その様は、この世のものと思えなくらい瑞々しくて、美しい。
釣り具師清六の与太話が、与六郎の胸の中で、伝説級の神秘と輝きで神格化された瞬間だった。
与六郎と主馬が見ていることを承知のうえで、たくみは水浴びをしている。
そこには躊躇いも、恥じらいもない。
滝の奥に揺らめいて見える下生えが、女の宝物をしっかり隠していた。
「きれいになったかな」
振り向いたあどけない笑顔にとどめを刺され。主馬は、後ろに傾いて倒れてしまった。
「主馬さん!」
「大丈夫か、主馬っ、」
与六郎は、主馬の背中をがっちり抱き留めた。
駆け寄ったたくみは、主馬を覗き込む。黒目は裏側に回ってしまって、魂が抜けたかのような面相だった。
たくみは、勢い任せに与六郎の袖を掴んだ。
「どうしよう、主馬さんが!」
ぶんぶん振られ、与六郎も目のやり場に困った。ささやかな胸の膨らみも一緒に揺れるからだ。

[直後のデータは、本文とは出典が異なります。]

(** * Conditional samplers of the tree-structured recurrent SLDS

    A shallow embedding of [trslds/conditionals.py]: the Gibbs
    conditionals (emission parameters, hyperplanes, leaf dynamics, the
    discrete path sampler) and the Polya-Gamma augmented Kalman
    filter / backward sampler, followed by the properties stated for
    them.

    Conventions of the embedding.
    - A float64 is an exact real ([R]); NumPy arrays are row-major lists
      ([vec], [matrix]); a 3-D array indexed [A[:, :, k]] is the list of
      its slices along the last axis.  A [D x 1] column array is a [vec].
    - A tree-path entry is a node number or NaN: [option Z], NaN being
      [None].
    - Python exceptions are values of [exn]; a function that can raise
      returns a [result].
    - [numpy.linalg] and the random generators are interfaces ([LinAlg],
      [Rng]); the functions of [trslds.utils], which this file only
      calls, are an interface too ([Utils]).
    - Operands of arithmetic are assumed to have conforming shapes (NumPy
      would raise [ValueError] or broadcast otherwise); indexing out of
      range raises [IndexError] as in Python. *)

From Stdlib Require Import Reals List ZArith Lia Lra Bool Arith.
Import ListNotations.
Local Open Scope R_scope.

(** ** Exceptions *)

Inductive exn : Type :=
| LinAlgError
| IndexError
| ValueError
| TypeError
| AttributeError.

Inductive result (A : Type) : Type :=
| Ok (a : A)
| Raise (e : exn).

Arguments Ok {A} a.
Arguments Raise {A} e.

Definition bind {A B : Type} (c : result A) (k : A -> result B) : result B :=
  match c with
  | Ok a => k a
  | Raise e => Raise e
  end.

Declare Scope result_scope.
Delimit Scope result_scope with result.
Notation "x <- c ;; k" := (bind c (fun x => k))
  (at level 61, c at next level, right associativity) : result_scope.
Notation "' p <- c ;; k" := (bind c (fun x => let 'p := x in k))
  (at level 61, p pattern, c at next level, right associativity) : result_scope.
Local Open Scope result_scope.
(** * ArduinoBluetoothCar: the simulated car environment and its deployment map

    A shallow embedding of [arduino_car_ai/environment.py] (class
    [CarSimulatorEnv]) and of the action table of
    [arduino_car_ai/arduino_controller.py] (class [ArduinoAIController]),
    with the episode loop of [arduino_car_ai/train.py], the state and the
    serial reader of the controller, the classes of
    [basic version improver/motor_controller.py] and the command path of
    [Controller version does not work/ArduinoPS5Controller.py].

    Numbers.  Python's [int] is [Z].  In [CarSimulatorEnv] Python's [float]
    is read as a real number: [math.cos], [math.sin] and [math.sqrt] are
    [cos], [sin] and [sqrt] of the Standard Library's reals, and the
    rounding of binary64 arithmetic is left out.  A statement there that
    equates a computed distance with a product is a statement of exact
    arithmetic and says so; the other statements either repeat the
    operations of the code or leave room for the rounding.  [Binary64]
    repeats the motion of a step on binary64 floats and is evaluated where
    the rounding decides.

    Randomness.  [random.uniform] and [random.randint] are read as functions
    of the values drawn, which are passed in by the caller.

    Rendering.  [render], [init_pygame] and the fields [render_mode],
    [screen], [clock] and [font] only draw the state after a step; they write
    no field of the simulation and are left out. *)

From Stdlib Require Import ZArith List Bool Lia Reals Lra Zfloor String Ascii.
From Stdlib Require Import DecimalString.
From Stdlib Require PrimFloat FloatOps SpecFloat Uint63.
Import ListNotations.

(** ** Comparisons of reals as booleans *)

Module RBool.

Definition ltb (x y : R) : bool := if Rlt_dec x y then true else false.
Definition gtb (x y : R) : bool := ltb y x.

End RBool.

(** ** The part of pygame the environment uses

    [pygame.Rect] stores four C integers.  A float argument is converted by
    a C cast, which drops the fractional part (rounds toward zero).
    [Rect.colliderect] is pygame's [_pg_do_rects_intersect]: a rectangle of
    zero width or height collides with nothing, and two rectangles that only
    share an edge do not collide. *)

Module pygame.

Record Rect : Type := mkRect { left : Z; top : Z; w : Z; h : Z }.

(** C's conversion of a double to an int. *)
Definition int_of_float (r : R) : Z :=
  if Rle_dec 0 r then Zfloor r else Zceil r.

(** [pygame.Rect(x, y, w, h)] with float coordinates. *)
Definition Rect_of_floats (x y : R) (w h : Z) : Rect :=
  mkRect (int_of_float x) (int_of_float y) w h.

Definition colliderect (A B : Rect) : bool :=
  if ((w A =? 0) || (h A =? 0) || (w B =? 0) || (h B =? 0))%Z then false
  else
    ((Z.min (left A) (left A + w A) <? Z.max (left B) (left B + w B))
     && (Z.min (top A) (top A + h A) <? Z.max (top B) (top B + h B))
     && (Z.max (left A) (left A + w A) >? Z.min (left B) (left B + w B))
     && (Z.max (top A) (top A + h A) >? Z.min (top B) (top B + h B)))%Z.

女など星の数ほど見てきたし、その体も、心の機敏も、良く知っているつもりだ。
この娘より、もっと体つきのいい女だって、たくさん知っている。存分に触れたことも、若気の至りで、一度や二度ではない。
だのに、なんだか、見てはいけないものを見たような気まずさが、先に立った。
脳裏に、「磨いとけ」と尻を叩いていた利家の姿がふと、浮かんだ。
「ちっ」
舌打ちをして、空を仰ぐ。
突き刺すような陽光が、幻影を消し去った。深くて短いため息の間も、たくみはおろおろと与六郎の袖を振る。その周りで、蝉の合唱が轟いていた。